25 anni
Era un sabato, il 9 maggio del 1992.
Ricordo alcune cose, non tutte, mai tutte.
Ricordo che i miei erano alla casa in campagna dal venerdì o forse prima, ricordo quindi di avere preso il treno per raggiungerli, ricordo come un flash qualcosa relativo all’arrivo in stazione.
E ricordo, ma per ricostruzione più che per memoria, che quel pomeriggio mia madre mi mandò a comprare alcune cose al negozietto in paese, ovviamente in bici, dato che avevo compiuto diciott’anni solo tre settimane prima e non ho mai avuto uno scooter.
Poi, di quello che successe dopo, non ho memoria diretta, lo so perché mi è stato raccontato.
Un incrocio, io che esco con la bicicletta, una macchina che arriva sparata e mi prende in pieno, io che mi ribalto sul cofano, ne spacco il parabrezza con la testa e finisco sull’asfalto.
Ambulanza, elicottero, ospedale di Novara.
Nessun osso rotto, ma un trauma cranico che mi fece perdere tutta la memoria recente, in parte mai più recuperata e che per anni (mai capito perché) mi fece soffrire le situazioni di troppo caldo.
Quella sera, tornando a casa distrutti dall’ospedale (io fui dimesso un paio di giorni dopo), ai miei fu detto che Lupo era sparito, sembrava scappato. Mia madre lo chiamò disperata e lui, dopo un po’, tornò di corsa esattamente dalla direzione in cui avevo avuto l’incidente.
Coincidenza? Forse. Eppure Lupo non è mai scappato né prima né dopo.
Comunque sia quel giorno di venticinque anni fa rappresenta uno dei punti fermi della mia vita e non sto a ricordarlo per quello che ho sofferto, ma per quello che mi ha, ne sono convinto aiutato a diventare.
Ovviamente quel giorno segnò il mio non andare più a scuola per quell’anno: fortunatamente i miei voti mi aiutarono a non avere problemi nell’essere promosso. D’altronde per settimane memorizzare le cose fu impossibile, per cui non avrei certo potuto ottenere granché.

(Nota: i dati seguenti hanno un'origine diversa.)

Section CredentialRotationInstallValidate.
Import CredentialRotationInstall.
Definition CredentialRotationInstall_Validate (i : CredentialRotationInstall) (now : time)
    : option goerror :=
  if negb (ids_ok [AccountID i; TunnelID i; OperationID i; ConnectorID i; HostID i; SessionID i])
     || (ProcessGeneration i =? 0) || (ReplacementProcessGeneration i <=? ProcessGeneration i)
     || negb (hashPattern (TargetSetHash i))
     || negb (next_generation (OldCredentialGeneration i) (NewCredentialGeneration i))
     || negb (ok (ValidateIdentityKey (NewIdentityKeyID i) (NewIdentityKeyThumbprint i)))
     || negb (ok (ValidateCredentialReference (NewCredentialReference i)))
     || negb (validRotationNonce (ChallengeNonce i)) || IsZero (OverlapUntil i)
     || IsZero (NewCredentialValidUntil i) || negb (After (NewCredentialValidUntil i) (OverlapUntil i))
     || (MaxRotationCredentialLifetime <? Sub (NewCredentialValidUntil i) (OverlapUntil i))
  then Some ErrInvalidInput else
  match decodeRotationPublicKey (NewPublicKey i) with
  | Err err => Some err
  | Ok publicKey =>
      if negb (thumbprint_is publicKey (NewIdentityKeyThumbprint i)) then Some ErrIdentityMismatch
      else if negb (IsZero now) && negb (After (OverlapUntil i) now)
      then Some (codeError ErrCredentialExpired ReasonCredentialExpired true None)
      else None
  end.
End CredentialRotationInstallValidate.

Module CredentialRotationReady.
Record CredentialRotationReady := mk {
  AccountID : string;
  TunnelID : string;
  OperationID : string;
  ConnectorID : string;
  HostID : string;
  SessionID : string;
  PreviousSessionID : string;
  ProcessGeneration : Z;
  TargetSetHash : string;
  OldCredentialGeneration : Z;
  NewCredentialGeneration : Z;
  NewIdentityKeyID : string;
  NewIdentityKeyThumbprint : string;
  NewPublicKey : string;
  NewCredentialReference : string;
  NewCredentialValidUntil : time;
  ConfigGeneration : Z;
  ConfigContentHash : string;
  EdgeReady : bool;
  RouteReady : bool;
  OriginReady : bool;
  ReadyAt : time;
}.
#[export] Instance settable : Settable CredentialRotationReady := fun r =>
  mk (AccountID r) (TunnelID r) (OperationID r) (ConnectorID r) (HostID r) (SessionID r)
    (PreviousSessionID r) (ProcessGeneration r) (TargetSetHash r) (OldCredentialGeneration r)
    (NewCredentialGeneration r) (NewIdentityKeyID r) (NewIdentityKeyThumbprint r)
    (NewPublicKey r) (NewCredentialReference r) (NewCredentialValidUntil r)
    (ConfigGeneration r) (ConfigContentHash r) (EdgeReady r) (RouteReady r) (OriginReady r)
    (ReadyAt r).
#[export] Instance eq_dec : EqDecision CredentialRotationReady.
Proof. solve_decision. Defined.
Definition zero : CredentialRotationReady := mk "" "" "" "" "" "" "" 0 "" 0 0 "" "" "" "" 0 0 "" false false false 0.
End CredentialRotationReady.
Export (hints) CredentialRotationReady.
Abbreviation CredentialRotationReady := CredentialRotationReady.CredentialRotationReady.
(* ===== verification/Transcripts.v ===== *)
(** * Signed transcripts

    The texts that connectors sign: the authentication and renewal proofs of
    src/internal/connectorprotocol/protocol.go and the credential-rotation proof
    of rotation.go, with the functions that sign and verify them.  Signing keys
    and the lookup of the old key are the caller's and are parameters. *)
From S2P Require Import Prelude GoText GoHash GoUrl GoJson Errors Canonical Identifiers WireConfig GoTime.
From S2P Require Import Messages RotationMessages.

(** A struct member that holds a time; the whole text is an error when the time
    has no JSON form. *)
Definition time_member (name : string) (t : time) : option string :=
  text ← Time_MarshalJSON t; Some (member name text).
(** Of a time whose location has that offset. *)
Definition zoned_member (name : string) (t : time) (offset : Z) : option string :=
  text ← Time_MarshalJSON_in t offset; Some (member name text).

(** ** Authentication and renewal *)

(** [omitempty] never omits a [time.Time], which is a struct. *)
Record authProofTranscript := mkTranscript {
  Domain : string;
  t_AccountID : string;
  t_TunnelID : string;
  t_ConnectorID : string;
  t_HostID : string;
  t_IdentityKeyID : string;
  t_IdentityKeyThumbprint : string;
  t_ProcessGeneration : Z;
  t_CredentialGeneration : Z;
  t_SessionID : string;
  t_Nonce : string;
  t_IssuedAt : time;
  t_ExpiresAt : time;
  t_RequestedAt : time;
}.

Definition transcript_text (t : authProofTranscript) : option string :=
  issued ← time_member "issued_at" (t_IssuedAt t);
  expires ← time_member "expires_at" (t_ExpiresAt t);
  requested ← time_member "requested_at" (t_RequestedAt t);
  Some (object_text
    ([member "domain" (quote (Domain t)); member "protocol" (quote ProtocolName);
      member "version" (quote ProtocolVersion); member "account_id" (quote (t_AccountID t));
      member "tunnel_id" (quote (t_TunnelID t)); member "connector_id" (quote (t_ConnectorID t));
      member "host_id" (quote (t_HostID t)); member "identity_key_id" (quote (t_IdentityKeyID t));
      member "identity_key_thumbprint" (quote (t_IdentityKeyThumbprint t));
      member "process_generation" (Itoa (t_ProcessGeneration t));
      member "credential_generation" (Itoa (t_CredentialGeneration t))]
     ++ omitempty (t_SessionID t == "") "session_id" (quote (t_SessionID t))
     ++ [member "nonce" (quote (t_Nonce t)); issued; expires; requested])).

Definition json_error : goerror := OtherError "json".
Definition marshalled (o : option string) : Res string :=
  match o with Some text => Ok text | None => Err json_error end.

Section Auth.
Import AuthRequest.
Definition AuthProofPayload (request : AuthRequest) : Res string :=
  match AuthRequest_validate request 0 false with
  | Some err => Err err
  | None =>
      marshalled (transcript_text
        (mkTranscript "paperboat.connector.auth.v1" (AccountID request) (TunnelID request)
           (ConnectorID request) (HostID request) (IdentityKeyID request)
           (IdentityKeyThumbprint request) (ProcessGeneration request)
           (CredentialGeneration request) "" (Nonce request) (IssuedAt request)
           (ExpiresAt request) 0))
  end.

Definition VerifyAuthProof (request : AuthRequest) (verify : string -> list Z -> bool)
    : option goerror :=
  match AuthProofPayload request with
  | Err err => Some err
  | Ok payload => VerifyProofPayload payload (SignedProof request) verify
  end.

(** The signed request and the error that is returned beside it. *)
Definition SignAuthProof (request : AuthRequest) (sign : string -> list Z)
    : AuthRequest * option goerror :=
  match AuthProofPayload request with
  | Err err => (AuthRequest.zero, Some err)
  | Ok payload =>
      match SignProofPayload payload sign with
      | Err err => (AuthRequest.zero, Some err)
      | Ok proof =>
          let request := request <| SignedProof := proof |> in
          (request, AuthRequest_Validate request 0)
      end
  end.
End Auth.

Section Renewal.
Import RenewalRequest.
Definition RenewalProofPayload (request : RenewalRequest) : Res string :=
  match RenewalRequest_validate request false with
  | Some err => Err err
  | None =>
      marshalled (transcript_text
        (mkTranscript "paperboat.connector.auth.renew.v1" (AccountID request) (TunnelID request)
           (ConnectorID request) (HostID request) (IdentityKeyID request)
           (IdentityKeyThumbprint request) (ProcessGeneration request)
           (CredentialGeneration request) (SessionID request) (Nonce request) 0 0
           (RequestedAt request)))
  end.

Definition VerifyRenewalProof (request : RenewalRequest) (verify : string -> list Z -> bool)
    : option goerror :=
  match RenewalProofPayload request with
  | Err err => Some err
  | Ok payload => VerifyProofPayload payload (SignedProof request) verify
  end.

Definition SignRenewalProof (request : RenewalRequest) (sign : string -> list Z)
    : RenewalRequest * option goerror :=
  match RenewalProofPayload request with
  | Err err => (RenewalRequest.zero, Some err)
  | Ok payload =>
      match SignProofPayload payload sign with
      | Err err => (RenewalRequest.zero, Some err)
      | Ok proof =>
          let request := request <| SignedProof := proof |> in
          (request, RenewalRequest_Validate request)
      end
  end.
End Renewal.

(** ** Credential rotation *)

Section Rotation.
Import CredentialRotationProof.

Definition rotation_domain : string := "paperboat.connector.credential-rotation.v1".
Definition rotationProofTranscript (p : CredentialRotationProof) : option string :=
  issued ← time_member "issued_at" (IssuedAt p);
  until ← time_member "new_credential_valid_until" (NewCredentialValidUntil p);
  Some (object_text
    [member "domain" (quote rotation_domain); member "protocol" (quote ProtocolName);
     member "version" (quote ProtocolVersion); member "account_id" (quote (AccountID p));
     member "tunnel_id" (quote (TunnelID p)); member "operation_id" (quote (OperationID p));
     member "connector_id" (quote (ConnectorID p)); member "host_id" (quote (HostID p));
     member "session_id" (quote (SessionID p));
     member "process_generation" (Itoa (ProcessGeneration p));
     member "target_set_hash" (quote (TargetSetHash p));
     member "old_credential_generation" (Itoa (OldCredentialGeneration p));
     member "new_credential_generation" (Itoa (NewCredentialGeneration p));
     member "old_identity_key_id" (quote (OldIdentityKeyID p));
     member "old_identity_key_thumbprint" (quote (OldIdentityKeyThumbprint p));
     member "new_identity_key_id" (quote (NewIdentityKeyID p));
     member "new_identity_key_thumbprint" (quote (NewIdentityKeyThumbprint p));
     member "new_public_key" (quote (NewPublicKey p));
     member "new_credential_reference" (quote (NewCredentialReference p));
     member "challenge_nonce" (quote (ChallengeNonce p)); issued; until]).

(** [validate] does not use its argument, so [validate(false)] is the same. *)
Definition CredentialRotationProofPayload (proof : CredentialRotationProof) : Res string :=
  match CredentialRotationProof_validate proof with
  | Some err => Err err
  | None => marshalled (rotationProofTranscript proof)
  end.

Definition SignCredentialRotationProof (proof : CredentialRotationProof)
    (oldSign newSign : string -> list Z) : CredentialRotationProof * option goerror :=
  match CredentialRotationProofPayload proof with
  | Err err => (zero, Some err)
  | Ok payload =>
      match SignProofPayload payload oldSign with
      | Err err => (zero, Some err)
      | Ok oldProof =>
          match SignProofPayload payload newSign with
          | Err err => (zero, Some err)
          | Ok newProof =>
              let proof := proof <| OldSignedProof := oldProof |> <| NewSignedProof := newProof |> in
              (proof, CredentialRotationProof_Validate proof 0)
          end
      end
  end.

(** The old key is looked up and checked by the callback [verifyOld]; the new
    key signs for itself, checked with [ed25519.Verify]. *)
Definition VerifyCredentialRotationProofAt
    (ed25519_Verify : list Z -> string -> list Z -> bool)
    (verifyOld : CredentialRotationProof -> string -> list Z -> option goerror)
    (proof : CredentialRotationProof) (now : time) : option goerror :=
  match CredentialRotationProof_Validate proof now with
  | Some err => Some err
  | None =>
  match CredentialRotationProofPayload proof with
  | Err err => Some err
  | Ok payload =>
  match DecodeProof (OldSignedProof proof) with
  | Err err => Some err
  | Ok oldSignature =>
  match verifyOld proof payload oldSignature with
  | Some err => Some (codeError ErrAuthenticationFailed ReasonAuthentication false (Some err))
  | None =>
  match DecodeProof (NewSignedProof proof) with
  | Err err => Some err
  | Ok newSignature =>
      let failed := Some (codeError ErrAuthenticationFailed ReasonAuthentication false
                            (Some (OtherError "new rotation key proof failed"))) in
      match decodeRotationPublicKey (NewPublicKey proof) with
      | Err _ => failed
      | Ok publicKey => if ed25519_Verify publicKey payload newSignature then None else failed
      end
  end end end end end.
End Rotation.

Ci fu una professoressa, quella che più di tutte ha influenzato il mio modo d’essere e di pensare, che mi chiamò tutti i giorni per sapere come stessi. Ogni singolo giorno per settimane.
E ci fui io che, istintivamente, diventai qualcun altro.

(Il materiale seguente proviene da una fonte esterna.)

(** Bytes outside string literals. *)
Definition literal_byte (c : ascii) : bool :=
  negb (html_special c) && negb (is_byte 226 c) && negb (is_ws c) && negb (is_byte 34 c).
Lemma kept_literal s : all_bytes literal_byte s = true -> kept Outside s Outside.
Proof.
  intros H. apply keeps_kept. induction s as [|c s IH]; [done|]. simpl in H. bool_prop.
  unfold literal_byte in *. bool_prop. simpl.
  repeat match goal with H : _ = false |- _ => rewrite H end. auto.
Qed.

(** *** String literals *)

Lemma escape_keeps c : is_ascii c -> html_safe c = false -> keeps Inside (escape_ascii c) = Some Inside.
Proof.
  unfold is_ascii. destruct c as [[] [] [] [] [] [] [] []]; intros H1 H2;
    first [vm_compute in H1; discriminate | vm_compute in H2; discriminate | vm_compute; reflexivity].
Qed.

Lemma safe_keeps c : html_safe c = true -> keeps Inside (String c "") = Some Inside.
Proof.
  destruct c as [[] [] [] [] [] [] [] []]; intros H;
    first [vm_compute in H; discriminate | vm_compute; reflexivity].
Qed.

Lemma high_byte c : 128 <= code c -> html_special c = false /\ text_next Inside c = Inside.
Proof.
  intros H. unfold html_special, text_next, is_byte.
  rewrite !(proj2 (Z.eqb_neq (code c) _)) by lia. done.
Qed.
Lemma kept_high c s :
  128 <= code c -> code c <> 226 -> kept Inside s Inside -> kept Inside (String c s) Inside.
Proof.
  intros H1 H2 H3. change (String c s) with (String c "" +:+ s).
  destruct (high_byte c H1) as [Hs Hn]. eapply kept_app; [|done]. rewrite <- Hn at 2.
  apply kept_byte; [done| |done]. by apply Z.eqb_neq.
Qed.
Lemma kept_three a b c :
  128 <= code a -> 128 <= code b <= 191 -> 128 <= code c <= 191 ->
  ~ (code a = 226 /\ code b = 128 /\ (code c = 168 \/ code c = 169)) ->
  kept Inside (String a (String b (String c ""))) Inside.
Proof.
  intros Ha Hb Hc Hsep t. destruct (high_byte a Ha) as [Hs Hn].
  assert (is_byte 226 a && is_byte 128 b && (is_byte 168 c || is_byte 169 c) = false) as E.
  { apply not_true_iff_false. rewrite !andb_true_iff, orb_true_iff, !is_byte_true. intuition. }
  autorewrite with sapp. cbn [compact]. rewrite E, Hs, Hn. f_equal.
  apply (kept_high b (String c "")); [lia..|]. apply kept_high; [lia..|]. apply kept_nil.
Qed.

(** A rune outside ASCII, other than the two line separators. *)
Lemma kept_rune c s r w :
  128 <= code c -> decode_rune (String c s) = Some (r, w) -> r <> 8232 -> r <> 8233 ->
  kept Inside (stake w (String c s)) Inside.
Proof.
  intros Hc H H1 H2. rune_cases H; cbn [stake]; bool_prop; try lia.
  all: first [by repeat (apply kept_high; [lia..|]); apply kept_nil | apply kept_three; lia].
Qed.

Lemma kept_quote_body s : valid_utf8 s -> forall k, kept Inside (quote_body k s) Inside.
Proof.
  induction 1 as [|s r w Hd Hv IH]; intros k; [destruct k; apply kept_nil|].
  destruct k as [|k]; [apply kept_nil|]. destruct s as [|c s']; [done|]. cbn [quote_body].
  destruct (code c <? 128) eqn:Hc; bool_prop.
  - rewrite decode_rune_ascii in Hd by done. injection Hd as <- <-. simpl in IH.
    eapply kept_app; [|apply IH]. apply keeps_kept. destruct (html_safe c) eqn:Hs; auto using escape_keeps, safe_keeps.
  - rewrite Hd. eapply kept_app; [|apply IH].
    destruct (r =? 8232) eqn:H1; [by apply keeps_kept|]. destruct (r =? 8233) eqn:H2; [by apply keeps_kept|].
    bool_prop. by eapply kept_rune.
Qed.

Lemma kept_quote s : valid_utf8 s -> kept Outside (quote s) Outside.
Proof.
  intros H. unfold quote. eapply kept_app; [by apply (keeps_kept Outside dquote)|].
  eapply kept_app; [by apply kept_quote_body|]. by apply keeps_kept.
Qed.

(** *** Values and objects *)

Lemma kept_join l : Forall (fun x => kept Outside x Outside) l -> kept Outside (join_with "," l) Outside.
Proof.
  induction 1 as [|x l Hx Hl IH]; [apply kept_nil|]. destruct l as [|y l]; [done|].
  change (join_with "," (x :: y :: l)) with (x +:+ "," +:+ join_with "," (y :: l)).
  eapply kept_app; [done|]. eapply kept_app; [by apply (keeps_kept Outside ",")|]. done.
Qed.
Lemma kept_member k t : valid_utf8 k -> kept Outside t Outside -> kept Outside (member k t) Outside.
Proof.
  intros Hk Ht. eapply kept_app; [by apply kept_quote|]. eapply kept_app; [|done]. by apply keeps_kept.
Qed.
Lemma kept_object ms :
  Forall (fun m => kept Outside m Outside) ms -> kept Outside (object_text ms) Outside.
Proof.
  intros H. eapply kept_app; [by apply (keeps_kept Outside "{")|].
  eapply kept_app; [by apply kept_join|]. by apply keeps_kept.
Qed.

Io ero sempre stato timido ai limiti del silenzio, avevo paura di aprire bocca con chiunque non conoscessi, avevo anni di vita da secchione sfigato e preso per i fondelli sulle spalle e gli unici momenti in cui questo, in parte, cambiava erano le vacanze estive, soprattutto al mare: ma dopo quell’incidente iniziai a essere diverso anche altrove. Iniziai a essere, probabilmente, me stesso in più situazioni, a dirmi che non valeva la pena non esserlo, a ridere molto di più di ciò che mi succedeva intorno perché, diciamocelo, in quell’incidente avrei potuto rimanerci e forse, forse, forse, dare una certa priorità alle cose era utile e necessario.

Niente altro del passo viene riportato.